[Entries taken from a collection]
────────

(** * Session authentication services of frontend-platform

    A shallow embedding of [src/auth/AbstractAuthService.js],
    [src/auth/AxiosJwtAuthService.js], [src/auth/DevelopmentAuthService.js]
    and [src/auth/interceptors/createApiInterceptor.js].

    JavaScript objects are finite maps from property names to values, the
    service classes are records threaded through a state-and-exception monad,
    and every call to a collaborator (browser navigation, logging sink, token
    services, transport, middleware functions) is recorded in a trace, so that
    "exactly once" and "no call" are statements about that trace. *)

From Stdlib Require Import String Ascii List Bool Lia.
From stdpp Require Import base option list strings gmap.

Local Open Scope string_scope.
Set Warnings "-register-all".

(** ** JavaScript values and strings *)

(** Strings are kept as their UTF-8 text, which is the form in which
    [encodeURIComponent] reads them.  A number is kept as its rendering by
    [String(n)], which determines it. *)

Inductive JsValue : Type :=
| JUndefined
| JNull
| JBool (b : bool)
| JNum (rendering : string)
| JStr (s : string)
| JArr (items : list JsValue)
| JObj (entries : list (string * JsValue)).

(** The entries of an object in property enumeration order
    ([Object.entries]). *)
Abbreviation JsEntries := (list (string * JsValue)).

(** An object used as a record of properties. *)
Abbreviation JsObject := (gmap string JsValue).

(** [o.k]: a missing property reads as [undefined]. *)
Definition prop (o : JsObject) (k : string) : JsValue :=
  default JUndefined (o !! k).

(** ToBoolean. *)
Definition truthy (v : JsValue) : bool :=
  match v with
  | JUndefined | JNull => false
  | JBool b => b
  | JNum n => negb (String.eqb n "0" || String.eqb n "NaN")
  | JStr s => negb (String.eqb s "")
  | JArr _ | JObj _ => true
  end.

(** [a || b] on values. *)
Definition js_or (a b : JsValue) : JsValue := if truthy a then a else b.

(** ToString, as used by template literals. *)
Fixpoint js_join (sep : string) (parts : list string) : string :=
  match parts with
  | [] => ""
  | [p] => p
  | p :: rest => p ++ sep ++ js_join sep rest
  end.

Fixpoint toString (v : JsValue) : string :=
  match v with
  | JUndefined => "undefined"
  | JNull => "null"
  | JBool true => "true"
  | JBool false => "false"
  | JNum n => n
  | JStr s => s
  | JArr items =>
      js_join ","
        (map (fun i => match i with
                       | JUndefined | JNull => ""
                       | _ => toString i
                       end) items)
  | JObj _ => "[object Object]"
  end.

────────

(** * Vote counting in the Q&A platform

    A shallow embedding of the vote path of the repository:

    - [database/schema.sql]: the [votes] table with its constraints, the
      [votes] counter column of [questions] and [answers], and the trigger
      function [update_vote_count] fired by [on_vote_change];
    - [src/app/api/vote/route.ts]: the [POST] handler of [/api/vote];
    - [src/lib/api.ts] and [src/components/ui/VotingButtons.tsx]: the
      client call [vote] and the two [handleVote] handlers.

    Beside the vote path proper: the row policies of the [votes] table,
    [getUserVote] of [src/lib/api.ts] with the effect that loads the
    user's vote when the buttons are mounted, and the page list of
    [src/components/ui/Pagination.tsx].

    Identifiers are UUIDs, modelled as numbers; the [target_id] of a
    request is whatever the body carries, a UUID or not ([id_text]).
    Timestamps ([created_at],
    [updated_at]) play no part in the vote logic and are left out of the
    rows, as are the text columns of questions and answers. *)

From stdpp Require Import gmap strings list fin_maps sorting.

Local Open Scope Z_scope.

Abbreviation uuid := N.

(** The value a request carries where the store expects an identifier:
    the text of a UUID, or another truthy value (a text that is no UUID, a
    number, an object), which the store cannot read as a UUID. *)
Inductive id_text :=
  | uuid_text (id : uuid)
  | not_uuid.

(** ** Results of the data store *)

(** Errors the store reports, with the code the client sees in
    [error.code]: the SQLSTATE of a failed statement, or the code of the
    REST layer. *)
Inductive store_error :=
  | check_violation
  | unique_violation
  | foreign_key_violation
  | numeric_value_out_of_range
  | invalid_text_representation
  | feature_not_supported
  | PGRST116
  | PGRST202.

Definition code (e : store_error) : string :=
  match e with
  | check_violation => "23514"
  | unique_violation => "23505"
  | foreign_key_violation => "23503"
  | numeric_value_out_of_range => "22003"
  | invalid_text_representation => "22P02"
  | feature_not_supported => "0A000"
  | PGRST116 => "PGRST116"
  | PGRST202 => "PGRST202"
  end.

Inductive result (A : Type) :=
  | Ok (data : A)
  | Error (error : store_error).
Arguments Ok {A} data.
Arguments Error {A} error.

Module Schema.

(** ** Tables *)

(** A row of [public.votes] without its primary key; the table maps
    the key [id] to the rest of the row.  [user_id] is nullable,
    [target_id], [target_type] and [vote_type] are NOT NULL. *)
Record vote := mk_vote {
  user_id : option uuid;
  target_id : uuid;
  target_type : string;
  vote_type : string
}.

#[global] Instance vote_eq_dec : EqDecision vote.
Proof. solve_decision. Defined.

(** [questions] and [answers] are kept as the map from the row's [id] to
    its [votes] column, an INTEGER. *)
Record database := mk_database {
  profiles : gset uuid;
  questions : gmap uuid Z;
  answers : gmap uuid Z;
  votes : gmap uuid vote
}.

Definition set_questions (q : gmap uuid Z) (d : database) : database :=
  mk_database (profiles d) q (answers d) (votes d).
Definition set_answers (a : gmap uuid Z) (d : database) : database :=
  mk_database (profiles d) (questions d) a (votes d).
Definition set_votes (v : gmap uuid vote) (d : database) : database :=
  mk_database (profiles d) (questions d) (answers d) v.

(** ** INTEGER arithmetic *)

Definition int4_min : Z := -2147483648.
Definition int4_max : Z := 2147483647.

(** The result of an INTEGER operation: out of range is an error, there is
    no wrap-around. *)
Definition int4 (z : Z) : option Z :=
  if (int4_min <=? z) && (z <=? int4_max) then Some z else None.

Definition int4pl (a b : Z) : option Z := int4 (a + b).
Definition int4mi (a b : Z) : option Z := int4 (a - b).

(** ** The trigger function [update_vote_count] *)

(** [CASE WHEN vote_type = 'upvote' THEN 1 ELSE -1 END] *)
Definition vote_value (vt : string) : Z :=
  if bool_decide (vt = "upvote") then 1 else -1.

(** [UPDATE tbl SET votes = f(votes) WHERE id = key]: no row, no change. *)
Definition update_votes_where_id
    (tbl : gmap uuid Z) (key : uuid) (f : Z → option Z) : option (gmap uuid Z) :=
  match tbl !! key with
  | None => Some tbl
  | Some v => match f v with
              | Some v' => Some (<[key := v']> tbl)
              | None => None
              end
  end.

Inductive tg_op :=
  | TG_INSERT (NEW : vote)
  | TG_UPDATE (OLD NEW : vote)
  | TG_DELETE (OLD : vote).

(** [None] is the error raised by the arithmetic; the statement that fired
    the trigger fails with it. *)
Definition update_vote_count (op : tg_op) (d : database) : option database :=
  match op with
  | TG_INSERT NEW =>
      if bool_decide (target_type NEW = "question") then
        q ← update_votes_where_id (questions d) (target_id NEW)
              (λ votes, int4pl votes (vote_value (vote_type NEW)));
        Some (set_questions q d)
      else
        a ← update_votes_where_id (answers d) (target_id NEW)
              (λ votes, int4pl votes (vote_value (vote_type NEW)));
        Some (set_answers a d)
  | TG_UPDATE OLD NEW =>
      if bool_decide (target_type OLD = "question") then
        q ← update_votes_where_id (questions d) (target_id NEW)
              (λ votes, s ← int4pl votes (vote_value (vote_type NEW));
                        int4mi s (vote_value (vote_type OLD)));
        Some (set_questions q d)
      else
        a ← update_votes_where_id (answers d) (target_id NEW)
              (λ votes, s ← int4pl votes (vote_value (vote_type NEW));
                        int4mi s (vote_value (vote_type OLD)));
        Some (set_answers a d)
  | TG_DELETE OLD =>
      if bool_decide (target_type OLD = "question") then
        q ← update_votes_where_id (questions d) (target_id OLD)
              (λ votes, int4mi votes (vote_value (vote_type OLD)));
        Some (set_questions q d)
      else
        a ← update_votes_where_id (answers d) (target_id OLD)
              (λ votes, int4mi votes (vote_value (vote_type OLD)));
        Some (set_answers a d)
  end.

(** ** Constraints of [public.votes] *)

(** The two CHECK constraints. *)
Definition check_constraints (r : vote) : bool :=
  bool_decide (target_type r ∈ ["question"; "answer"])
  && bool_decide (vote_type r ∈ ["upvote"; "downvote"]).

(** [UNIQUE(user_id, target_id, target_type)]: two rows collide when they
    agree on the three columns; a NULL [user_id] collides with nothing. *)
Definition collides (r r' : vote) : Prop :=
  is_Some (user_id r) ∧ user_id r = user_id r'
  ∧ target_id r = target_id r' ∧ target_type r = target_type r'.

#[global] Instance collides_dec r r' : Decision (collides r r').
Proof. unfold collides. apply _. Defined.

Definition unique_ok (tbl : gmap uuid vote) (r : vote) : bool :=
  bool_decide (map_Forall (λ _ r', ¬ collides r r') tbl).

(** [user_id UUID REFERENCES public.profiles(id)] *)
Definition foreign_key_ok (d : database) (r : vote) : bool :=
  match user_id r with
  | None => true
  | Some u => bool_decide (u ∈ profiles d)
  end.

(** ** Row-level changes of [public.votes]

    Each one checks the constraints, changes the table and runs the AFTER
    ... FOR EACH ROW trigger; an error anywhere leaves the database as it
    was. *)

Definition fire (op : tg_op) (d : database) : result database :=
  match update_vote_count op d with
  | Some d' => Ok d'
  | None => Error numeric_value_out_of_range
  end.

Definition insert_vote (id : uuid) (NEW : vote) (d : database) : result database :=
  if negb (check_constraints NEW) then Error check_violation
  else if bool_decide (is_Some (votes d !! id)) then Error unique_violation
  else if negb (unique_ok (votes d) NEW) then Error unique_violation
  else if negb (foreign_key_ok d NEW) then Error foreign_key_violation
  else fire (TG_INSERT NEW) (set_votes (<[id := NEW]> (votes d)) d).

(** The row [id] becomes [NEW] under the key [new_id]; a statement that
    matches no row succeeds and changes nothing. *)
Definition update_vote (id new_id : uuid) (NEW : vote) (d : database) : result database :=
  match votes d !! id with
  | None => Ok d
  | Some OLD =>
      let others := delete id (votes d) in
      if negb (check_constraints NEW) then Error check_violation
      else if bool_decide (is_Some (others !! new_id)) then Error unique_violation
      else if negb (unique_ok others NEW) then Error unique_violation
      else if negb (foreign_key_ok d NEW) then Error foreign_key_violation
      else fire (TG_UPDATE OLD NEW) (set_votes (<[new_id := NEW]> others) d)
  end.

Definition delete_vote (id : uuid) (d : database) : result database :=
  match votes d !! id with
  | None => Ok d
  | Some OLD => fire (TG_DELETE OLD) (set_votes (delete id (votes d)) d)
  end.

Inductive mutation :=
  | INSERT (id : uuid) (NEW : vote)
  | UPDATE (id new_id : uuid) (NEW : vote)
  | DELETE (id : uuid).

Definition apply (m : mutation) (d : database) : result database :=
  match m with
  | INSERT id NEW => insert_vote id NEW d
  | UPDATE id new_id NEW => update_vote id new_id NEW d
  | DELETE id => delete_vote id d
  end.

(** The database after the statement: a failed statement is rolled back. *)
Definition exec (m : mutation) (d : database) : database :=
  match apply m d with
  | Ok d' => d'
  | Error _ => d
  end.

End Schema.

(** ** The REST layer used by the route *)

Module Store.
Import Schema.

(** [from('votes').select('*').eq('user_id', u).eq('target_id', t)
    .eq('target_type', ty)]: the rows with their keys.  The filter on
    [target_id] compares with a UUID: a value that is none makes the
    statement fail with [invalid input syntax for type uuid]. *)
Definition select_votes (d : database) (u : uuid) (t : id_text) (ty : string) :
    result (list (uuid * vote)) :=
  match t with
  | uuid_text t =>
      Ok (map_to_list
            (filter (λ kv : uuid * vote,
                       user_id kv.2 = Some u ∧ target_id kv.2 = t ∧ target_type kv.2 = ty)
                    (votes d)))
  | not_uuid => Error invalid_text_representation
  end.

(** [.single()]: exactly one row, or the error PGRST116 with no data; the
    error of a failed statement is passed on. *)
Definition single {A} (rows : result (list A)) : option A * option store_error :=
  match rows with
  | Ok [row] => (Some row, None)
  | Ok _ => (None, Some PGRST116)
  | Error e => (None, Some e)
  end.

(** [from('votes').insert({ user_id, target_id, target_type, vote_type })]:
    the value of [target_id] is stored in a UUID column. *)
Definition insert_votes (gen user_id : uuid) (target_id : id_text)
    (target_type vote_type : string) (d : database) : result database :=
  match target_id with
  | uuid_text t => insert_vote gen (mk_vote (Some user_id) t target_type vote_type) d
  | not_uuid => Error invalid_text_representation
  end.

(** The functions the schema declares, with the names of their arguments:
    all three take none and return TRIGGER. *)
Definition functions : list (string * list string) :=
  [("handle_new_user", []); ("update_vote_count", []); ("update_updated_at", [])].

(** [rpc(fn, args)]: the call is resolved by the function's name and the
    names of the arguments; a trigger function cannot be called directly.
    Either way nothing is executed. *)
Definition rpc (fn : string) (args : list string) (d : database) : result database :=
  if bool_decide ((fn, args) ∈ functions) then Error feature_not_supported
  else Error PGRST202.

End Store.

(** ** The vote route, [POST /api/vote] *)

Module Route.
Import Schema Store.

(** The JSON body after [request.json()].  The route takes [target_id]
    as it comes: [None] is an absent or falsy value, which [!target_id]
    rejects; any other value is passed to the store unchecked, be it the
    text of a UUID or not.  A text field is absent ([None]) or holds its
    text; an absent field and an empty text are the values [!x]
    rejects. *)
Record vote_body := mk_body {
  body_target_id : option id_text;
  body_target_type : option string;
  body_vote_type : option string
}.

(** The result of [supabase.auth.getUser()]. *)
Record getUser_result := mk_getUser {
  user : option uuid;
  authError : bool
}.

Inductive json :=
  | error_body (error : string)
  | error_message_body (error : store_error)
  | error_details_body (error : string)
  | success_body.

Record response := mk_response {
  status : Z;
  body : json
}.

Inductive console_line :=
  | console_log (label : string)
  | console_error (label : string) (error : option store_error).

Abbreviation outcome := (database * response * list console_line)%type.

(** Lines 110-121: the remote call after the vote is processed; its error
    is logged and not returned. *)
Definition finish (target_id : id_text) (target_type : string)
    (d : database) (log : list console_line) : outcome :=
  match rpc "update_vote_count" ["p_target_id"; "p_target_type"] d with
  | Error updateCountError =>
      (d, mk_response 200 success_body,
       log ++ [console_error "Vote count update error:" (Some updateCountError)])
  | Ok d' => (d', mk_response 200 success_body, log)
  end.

────────

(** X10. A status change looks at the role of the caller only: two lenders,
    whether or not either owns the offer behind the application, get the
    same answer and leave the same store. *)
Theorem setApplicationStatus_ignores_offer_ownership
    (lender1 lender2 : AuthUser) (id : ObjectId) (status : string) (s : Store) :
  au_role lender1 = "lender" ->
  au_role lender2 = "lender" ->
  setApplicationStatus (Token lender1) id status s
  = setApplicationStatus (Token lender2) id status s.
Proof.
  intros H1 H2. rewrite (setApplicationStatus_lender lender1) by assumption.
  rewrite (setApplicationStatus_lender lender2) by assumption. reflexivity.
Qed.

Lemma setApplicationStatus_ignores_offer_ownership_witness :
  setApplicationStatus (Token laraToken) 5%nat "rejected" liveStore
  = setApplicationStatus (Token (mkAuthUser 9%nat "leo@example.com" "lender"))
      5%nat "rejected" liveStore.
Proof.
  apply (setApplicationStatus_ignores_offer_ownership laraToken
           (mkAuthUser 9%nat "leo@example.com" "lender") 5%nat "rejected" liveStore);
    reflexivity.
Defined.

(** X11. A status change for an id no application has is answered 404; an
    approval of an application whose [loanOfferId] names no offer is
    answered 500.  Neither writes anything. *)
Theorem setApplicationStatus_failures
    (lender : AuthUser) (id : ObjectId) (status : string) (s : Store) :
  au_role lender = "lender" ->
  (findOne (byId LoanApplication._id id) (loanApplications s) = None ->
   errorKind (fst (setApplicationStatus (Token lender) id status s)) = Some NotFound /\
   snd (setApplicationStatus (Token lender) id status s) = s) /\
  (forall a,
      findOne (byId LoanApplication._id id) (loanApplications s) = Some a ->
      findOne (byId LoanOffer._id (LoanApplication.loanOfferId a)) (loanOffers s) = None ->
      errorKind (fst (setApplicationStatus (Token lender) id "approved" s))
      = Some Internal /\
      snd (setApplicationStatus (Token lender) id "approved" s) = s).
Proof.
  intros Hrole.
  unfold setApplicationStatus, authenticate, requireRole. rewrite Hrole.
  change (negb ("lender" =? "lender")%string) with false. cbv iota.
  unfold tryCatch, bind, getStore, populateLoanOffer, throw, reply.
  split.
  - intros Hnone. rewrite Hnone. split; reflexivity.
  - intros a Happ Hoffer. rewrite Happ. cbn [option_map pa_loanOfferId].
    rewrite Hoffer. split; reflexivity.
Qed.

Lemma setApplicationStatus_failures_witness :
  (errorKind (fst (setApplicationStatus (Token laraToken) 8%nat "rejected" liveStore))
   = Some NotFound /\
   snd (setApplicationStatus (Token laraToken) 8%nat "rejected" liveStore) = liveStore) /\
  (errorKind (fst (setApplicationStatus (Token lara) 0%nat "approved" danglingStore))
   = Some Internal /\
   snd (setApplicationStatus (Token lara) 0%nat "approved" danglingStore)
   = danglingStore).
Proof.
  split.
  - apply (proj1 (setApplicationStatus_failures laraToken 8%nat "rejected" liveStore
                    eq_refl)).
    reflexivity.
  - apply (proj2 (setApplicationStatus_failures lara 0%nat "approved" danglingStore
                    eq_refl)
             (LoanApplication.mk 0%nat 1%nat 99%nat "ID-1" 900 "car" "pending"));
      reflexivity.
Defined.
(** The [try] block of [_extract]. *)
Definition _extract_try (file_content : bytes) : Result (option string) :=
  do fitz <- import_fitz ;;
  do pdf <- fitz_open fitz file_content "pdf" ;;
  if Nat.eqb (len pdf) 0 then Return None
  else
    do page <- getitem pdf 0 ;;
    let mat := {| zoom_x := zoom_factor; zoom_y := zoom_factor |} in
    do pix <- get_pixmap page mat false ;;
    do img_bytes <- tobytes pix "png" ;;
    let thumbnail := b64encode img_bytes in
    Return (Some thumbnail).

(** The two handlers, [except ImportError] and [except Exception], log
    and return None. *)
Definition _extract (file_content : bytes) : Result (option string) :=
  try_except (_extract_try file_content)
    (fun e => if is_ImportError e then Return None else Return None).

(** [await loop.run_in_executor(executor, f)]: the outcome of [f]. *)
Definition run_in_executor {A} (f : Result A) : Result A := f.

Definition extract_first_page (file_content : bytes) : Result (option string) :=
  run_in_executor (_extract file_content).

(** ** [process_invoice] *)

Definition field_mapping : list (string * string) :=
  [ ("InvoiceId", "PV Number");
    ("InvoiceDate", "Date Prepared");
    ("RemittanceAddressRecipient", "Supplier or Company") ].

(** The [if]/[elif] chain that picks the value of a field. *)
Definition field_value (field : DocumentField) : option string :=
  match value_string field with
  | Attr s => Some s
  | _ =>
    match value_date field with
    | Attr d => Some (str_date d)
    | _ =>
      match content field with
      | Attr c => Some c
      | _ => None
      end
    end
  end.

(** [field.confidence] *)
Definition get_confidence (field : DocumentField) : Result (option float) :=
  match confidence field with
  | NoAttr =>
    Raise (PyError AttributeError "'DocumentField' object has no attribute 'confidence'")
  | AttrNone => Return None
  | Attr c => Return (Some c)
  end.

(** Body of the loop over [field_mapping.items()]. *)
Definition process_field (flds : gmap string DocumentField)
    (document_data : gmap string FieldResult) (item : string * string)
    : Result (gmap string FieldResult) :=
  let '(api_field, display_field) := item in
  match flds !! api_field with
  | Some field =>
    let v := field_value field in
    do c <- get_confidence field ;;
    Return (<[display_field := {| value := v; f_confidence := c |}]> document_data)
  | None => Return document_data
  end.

────────

Assigned task
Find every line in the records that contains the word "JsObject"; copy those lines.

Output of the task
Abbreviation JsObject := (gmap string JsValue).
Definition prop (o : JsObject) (k : string) : JsValue :=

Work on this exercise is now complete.